[Collected data entries]
-- Opening Marker --

(* ===== verification/Config.v ===== *)
(** * The operator's configuration

    [config.rs]: the gates read from the directives of the configuration file,
    the deployment read from the linked parser's projection lines, and the
    loading of both, at boot and at run time. The parser behind the gateway
    ([call_deployment]) is a parameter: the bytes it answers for a text, or
    nothing when the serve thread is gone. *)
From S2P Require Import Prelude Bytes Lines Text.

Local Open Scope Z_scope.

Definition DEFAULT_MAX_CONNECTIONS : Z := 512.
Definition DEFAULT_RATE_LIMIT : Z := 2000.
Definition DEFAULT_RATE_WINDOW_MS : Z := 1000.
Definition DEFAULT_SLOWLORIS_MS : Z := 30000.
Definition DEFAULT_MAX_BODY_SIZE : Z := 128 * 1024 * 1024.
Definition DEFAULT_BURST_CAP : Z := 512.
Definition DEFAULT_BURST_REFILL : Z := 64.

Record Deployment := mkDeployment {
  lb_policy : Z;
  l4_binds : list bytes;
  config_text : bytes;
  route_count : Z;
  vproxy_hosts : list bytes
}.

#[export] Instance Deployment_eq_dec : EqDecision Deployment.
Proof. solve_decision. Defined.

Definition has_routes (d : Deployment) : bool := 0 <? route_count d.

(** The scan stops at the blank line, at a head that is cut, or at the first
    [Host] line, whatever its value is. *)
Definition host_line (line : bytes) : option (option bytes) :=
  match position (fun b => b =? COLON) line with
  | Some colon =>
      if eq_ignore_ascii_case (take colon line) (bs "host") then
        let v := drop 1 (drop colon line) in
        Some (if utf8_valid v then Some (hd (str_trim v) (split_on (fun b => b =? COLON) (str_trim v))) else None)
      else None
  | None => None
  end.

Fixpoint host_header_loop (fuel : nat) (rest : bytes) : option bytes :=
  match fuel with
  | O => None
  | S f =>
      match windows_position CRLF rest with
      | None | Some O => None
      | Some fin =>
          match host_line (take fin rest) with
          | Some r => r
          | None => host_header_loop f (drop (fin + 2) rest)
          end
      end
  end.

Definition host_header (req : bytes) : option bytes :=
  line_end ← windows_position CRLF req; host_header_loop (length req) (drop (line_end + 2) req).

Definition is_vhost_proxy (d : Deployment) (req : bytes) : bool :=
  if bool_decide (vproxy_hosts d = []) then false
  else match host_header req with
       | Some h => existsb (fun v => bytes_eqb v h) (vproxy_hosts d)
       | None => false
       end.

Definition TAB : Z := 9.

Definition first_l4_bind (d : Deployment) : option bytes :=
  line ← head (l4_binds d); b ← head (split_on (fun c => c =? TAB) line); if bool_decide (b = []) then None else Some b.

(** ** The gates *)
Definition directive (w : Z) (name : string) (line : bytes) : option Z :=
  match split_whitespace line with
  | [k; n] => if bytes_eqb k (bs name) then parse_uint w n else None
  | _ => None
  end.

Definition scan_max_connections (text : bytes) : Z :=
  foldl (fun cap line => default cap (directive 32 "max-connections" line)) DEFAULT_MAX_CONNECTIONS (str_lines (from_utf8_lossy text)).

Record Dos := mkDos { d_rate : Z; d_window_ms : Z; d_slow_ms : Z; d_max_body : Z; d_burst_cap : Z; d_burst_refill : Z }.

#[export] Instance Dos_eq_dec : EqDecision Dos.
Proof. solve_decision. Defined.

Definition dos_line (d : Dos) (line : bytes) : Dos :=
  let '(mkDos rate window slow body bcap brefill) := d in
  match split_whitespace line with
  | [k; n] =>
      if bytes_eqb k (bs "rate-limit") then mkDos (default rate (parse_uint 32 n)) window slow body bcap brefill
      else if bytes_eqb k (bs "rate-window") then
        mkDos rate (default window ((fun v => Z.max v 1) <$> parse_uint 64 n)) slow body bcap brefill
      else if bytes_eqb k (bs "slowloris-timeout") then mkDos rate window (default slow (parse_uint 64 n)) body bcap brefill
      else if bytes_eqb k (bs "max-body-size") then mkDos rate window slow (default body (parse_uint 64 n)) bcap brefill
      else if bytes_eqb k (bs "burst-cap") then mkDos rate window slow body (default bcap (parse_uint 32 n)) brefill
      else if bytes_eqb k (bs "burst-refill") then mkDos rate window slow body bcap (default brefill (parse_uint 32 n))
      else d
  | _ => d
  end.

Definition default_dos : Dos :=
  mkDos DEFAULT_RATE_LIMIT DEFAULT_RATE_WINDOW_MS DEFAULT_SLOWLORIS_MS DEFAULT_MAX_BODY_SIZE DEFAULT_BURST_CAP DEFAULT_BURST_REFILL.

Definition scan_dos_directives (text : bytes) : Dos := foldl dos_line default_dos (str_lines (from_utf8_lossy text)).

(** The process-wide state: the raw text behind its lock, one atomic per gate,
    the deployment behind its lock and the generation. *)
Record Config := mkConfig {
  RAW : bytes;
  MAX_CONNECTIONS : Z;
  RATE_LIMIT : Z;
  RATE_WINDOW_MS : Z;
  SLOWLORIS_MS : Z;
  MAX_BODY_SIZE : Z;
  BURST_CAP : Z;
  BURST_REFILL : Z;
  CELL : option Deployment;
  GENERATION : Z
}.

#[export] Instance Config_eq_dec : EqDecision Config.
Proof. solve_decision. Defined.

Definition initial : Config :=
  mkConfig [] DEFAULT_MAX_CONNECTIONS DEFAULT_RATE_LIMIT DEFAULT_RATE_WINDOW_MS DEFAULT_SLOWLORIS_MS DEFAULT_MAX_BODY_SIZE
    DEFAULT_BURST_CAP DEFAULT_BURST_REFILL None 0.

(** The readers: a gate stored in 64 bits is read back at its own width. *)
Definition max_connections (c : Config) : Z := wrap 32 (MAX_CONNECTIONS c).
Definition rate_limit (c : Config) : Z := wrap 32 (RATE_LIMIT c).
Definition burst_cap (c : Config) : Z := wrap 32 (BURST_CAP c).
Definition burst_refill (c : Config) : Z := wrap 32 (BURST_REFILL c).
Definition max_body_size (c : Config) : Z := wrap USIZE (MAX_BODY_SIZE c).
Definition rate_window (c : Config) : Z := Z.max (RATE_WINDOW_MS c) 1.
Definition slowloris_timeout (c : Config) : Z := SLOWLORIS_MS c.
Definition raw_text (c : Config) : bytes := RAW c.
Definition generation (c : Config) : Z := GENERATION c.
Definition get (c : Config) : option Deployment := CELL c.

(** One store each, in the order of [set_raw]. *)
Inductive Store :=
  | StRaw (b : bytes) | StMaxConnections (v : Z) | StRateLimit (v : Z) | StRateWindow (v : Z) | StSlowloris (v : Z)
  | StMaxBodySize (v : Z) | StBurstCap (v : Z) | StBurstRefill (v : Z).

#[export] Instance Store_eq_dec : EqDecision Store.
Proof. solve_decision. Defined.

Definition store (s : Store) (c : Config) : Config :=
  let '(mkConfig raw mc rl rw sl mb bc br ce ge) := c in
  match s with
  | StRaw b => mkConfig b mc rl rw sl mb bc br ce ge
  | StMaxConnections v => mkConfig raw v rl rw sl mb bc br ce ge
  | StRateLimit v => mkConfig raw mc v rw sl mb bc br ce ge
  | StRateWindow v => mkConfig raw mc rl v sl mb bc br ce ge
  | StSlowloris v => mkConfig raw mc rl rw v mb bc br ce ge
  | StMaxBodySize v => mkConfig raw mc rl rw sl v bc br ce ge
  | StBurstCap v => mkConfig raw mc rl rw sl mb v br ce ge
  | StBurstRefill v => mkConfig raw mc rl rw sl mb bc v ce ge
  end.

Definition raw_stores (text : bytes) : list Store :=
  let d := scan_dos_directives text in
  [StRaw text; StMaxConnections (scan_max_connections text); StRateLimit (d_rate d); StRateWindow (d_window_ms d);
   StSlowloris (d_slow_ms d); StMaxBodySize (d_max_body d); StBurstCap (d_burst_cap d); StBurstRefill (d_burst_refill d)].

Definition set_raw (text : bytes) (c : Config) : Config := foldl (fun c s => store s c) c (raw_stores text).

(** ** The deployment *)
Record Projection := mkProjection { p_lb : option Z; p_routes : Z; p_l4 : list bytes; p_vproxy : list bytes }.

Definition projection_line (p : Projection) (line : bytes) : Projection :=
  let '(mkProjection lb routes l4 vproxy) := p in
  match strip_prefix (bs "lb" ++ [TAB]) line with
  | Some b => mkProjection (parse_uint 8 b) routes l4 vproxy
  | None =>
      match strip_prefix (bs "routes" ++ [TAB]) line with
      | Some n => mkProjection lb (default 0 (parse_uint 32 n)) l4 vproxy
      | None =>
          match strip_prefix (bs "vproxy" ++ [TAB]) line with
          | Some h => mkProjection lb routes l4 (vec_push vproxy h)
          | None => if bool_decide (line = []) then p else mkProjection lb routes (vec_push l4 line) vproxy
          end
      end
  end.

Definition read_projection (out : bytes) : Projection := foldl projection_line (mkProjection None 0 [] []) (str_lines (from_utf8_lossy out)).

Inductive Reason := CannotRead | ServeThreadGone | DidNotParse | NoLbPolicy.

#[export] Instance Reason_eq_dec : EqDecision Reason.
Proof. solve_decision. Defined.

Inductive ReloadOutcome := Applied (generation : Z) | KeptOld (reason : Reason) | NoConfig.

#[export] Instance ReloadOutcome_eq_dec : EqDecision ReloadOutcome.
Proof. solve_decision. Defined.

(** The parser's answer, for the text that crossed. *)
Definition deployment_of (text out : bytes) : result Deployment Reason :=
  if bool_decide (out = []) then Err DidNotParse
  else
    let p := read_projection out in
    match p_lb p with
    | Some lb => Ok (mkDeployment lb (p_l4 p) text (p_routes p) (p_vproxy p))
    | None => Err NoLbPolicy
    end.

Section loading.
Context (call_deployment : bytes -> option bytes).

(** [file] is what reading the path gives. *)
Definition parse_text (text : bytes) : result Deployment Reason :=
  match call_deployment text with Some out => deployment_of text out | None => Err ServeThreadGone end.

Definition parse_from_path (file : option bytes) : result Deployment Reason :=
  match file with Some text => parse_text text | None => Err CannotRead end.

Definition set_raw_file (file : option bytes) (c : Config) : Config := match file with Some b => set_raw b c | None => c end.

Definition set_cell (d : Deployment) (c : Config) : Config :=
  let '(mkConfig raw mc rl rw sl mb bc br _ ge) := c in mkConfig raw mc rl rw sl mb bc br (Some d) ge.
Definition set_generation (g : Z) (c : Config) : Config :=
  let '(mkConfig raw mc rl rw sl mb bc br ce _) := c in mkConfig raw mc rl rw sl mb bc br ce g.

(** The file is read twice, for the gates and for the parser: [file1] and
    [file2]. [var] is whether [DRORB_CONFIG] is set. *)
Definition load (var : bool) (file1 file2 : option bytes) (c : Config) : Config :=
  if negb var then c
  else
    let c1 := set_raw_file file1 c in
    match parse_from_path file2 with Ok dep => set_generation 1 (set_cell dep c1) | Err _ => c1 end.

Definition reload (var : bool) (file1 file2 : option bytes) (c : Config) : ReloadOutcome * Config :=
  if negb var then (NoConfig, c)
  else
    let c1 := set_raw_file file1 c in
    match parse_from_path file2 with
    | Ok dep =>
        let c2 := set_cell dep c1 in
        let g := wrapping_add 64 (GENERATION c2) 1 in
        (Applied g, set_generation g c2)
    | Err reason => (KeptOld reason, c1)
    end.
End loading.

(** ** What the gates are *)
Definition text_lines (text : bytes) : list bytes := str_lines (from_utf8_lossy text).

(** The last well-formed directive of that name, or the default. *)
Definition last_directive (w : Z) (name : string) (d : Z) (text : bytes) : Z := default d (last (omap (directive w name) (text_lines text))).

Lemma foldl_last {A B} (f : A -> option B) (d : B) (l : list A) :
  foldl (fun a x => default a (f x)) d l = default d (last (omap f l)).
Proof.
  induction l as [|x l IH] using rev_ind; [done|]. rewrite foldl_app, omap_app. cbn.
  destruct (f x) as [v|] eqn:E; cbn; [by rewrite last_snoc|]. by rewrite app_nil_r.
Qed.

Lemma foldl_project {A B C} (p : B -> C) (f : B -> A -> B) (g : C -> A -> C) b l :
  (forall b x, p (f b x) = g (p b) x) -> p (foldl f b l) = foldl g (p b) l.
Proof. intros H. revert b. induction l as [|x l IH]; intros b; cbn; [done|]. by rewrite IH, H. Qed.

Ltac by_keyword :=
  intros [? ? ? ? ? ?] ?; unfold dos_line, directive; repeat case_match; try done;
  repeat match goal with H : bytes_eqb _ _ = true |- _ => apply bytes_eqb_eq in H; subst end; try done; try congruence.

Lemma scan_rate text : d_rate (scan_dos_directives text) = last_directive 32 "rate-limit" DEFAULT_RATE_LIMIT text.
Proof. unfold scan_dos_directives, last_directive. rewrite <- foldl_last. apply (foldl_project d_rate). by_keyword. Qed.

Lemma scan_slow text : d_slow_ms (scan_dos_directives text) = last_directive 64 "slowloris-timeout" DEFAULT_SLOWLORIS_MS text.
Proof. unfold scan_dos_directives, last_directive. rewrite <- foldl_last. apply (foldl_project d_slow_ms). by_keyword. Qed.

Lemma scan_body text : d_max_body (scan_dos_directives text) = last_directive 64 "max-body-size" DEFAULT_MAX_BODY_SIZE text.
Proof. unfold scan_dos_directives, last_directive. rewrite <- foldl_last. apply (foldl_project d_max_body). by_keyword. Qed.

Lemma scan_burst_cap text : d_burst_cap (scan_dos_directives text) = last_directive 32 "burst-cap" DEFAULT_BURST_CAP text.
Proof. unfold scan_dos_directives, last_directive. rewrite <- foldl_last. apply (foldl_project d_burst_cap). by_keyword. Qed.

Lemma scan_burst_refill text : d_burst_refill (scan_dos_directives text) = last_directive 32 "burst-refill" DEFAULT_BURST_REFILL text.
Proof. unfold scan_dos_directives, last_directive. rewrite <- foldl_last. apply (foldl_project d_burst_refill). by_keyword. Qed.

Lemma scan_window text : d_window_ms (scan_dos_directives text) = Z.max (last_directive 64 "rate-window" DEFAULT_RATE_WINDOW_MS text) 1.
Proof.
  unfold scan_dos_directives, last_directive. rewrite <- foldl_last.
  rewrite (foldl_project d_window_ms _ (fun a l => default a ((fun v => Z.max v 1) <$> directive 64 "rate-window" l))) by by_keyword.
  symmetry. apply (foldl_project (fun v => Z.max v 1)). intros b x. by destruct (directive _ _ x).
Qed.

-- Closing Marker --

§ TASK INSTRUCTIONS
The response should be the lines from the one containing "Lemma scan_window text" through the last line of the data, set down exactly and with no other line.

§ TASK RESPONSE
Lemma scan_window text : d_window_ms (scan_dos_directives text) = Z.max (last_directive 64 "rate-window" DEFAULT_RATE_WINDOW_MS text) 1.
Proof.
  unfold scan_dos_directives, last_directive. rewrite <- foldl_last.
  rewrite (foldl_project d_window_ms _ (fun a l => default a ((fun v => Z.max v 1) <$> directive 64 "rate-window" l))) by by_keyword.
  symmetry. apply (foldl_project (fun v => Z.max v 1)). intros b x. by destruct (directive _ _ x).
Qed.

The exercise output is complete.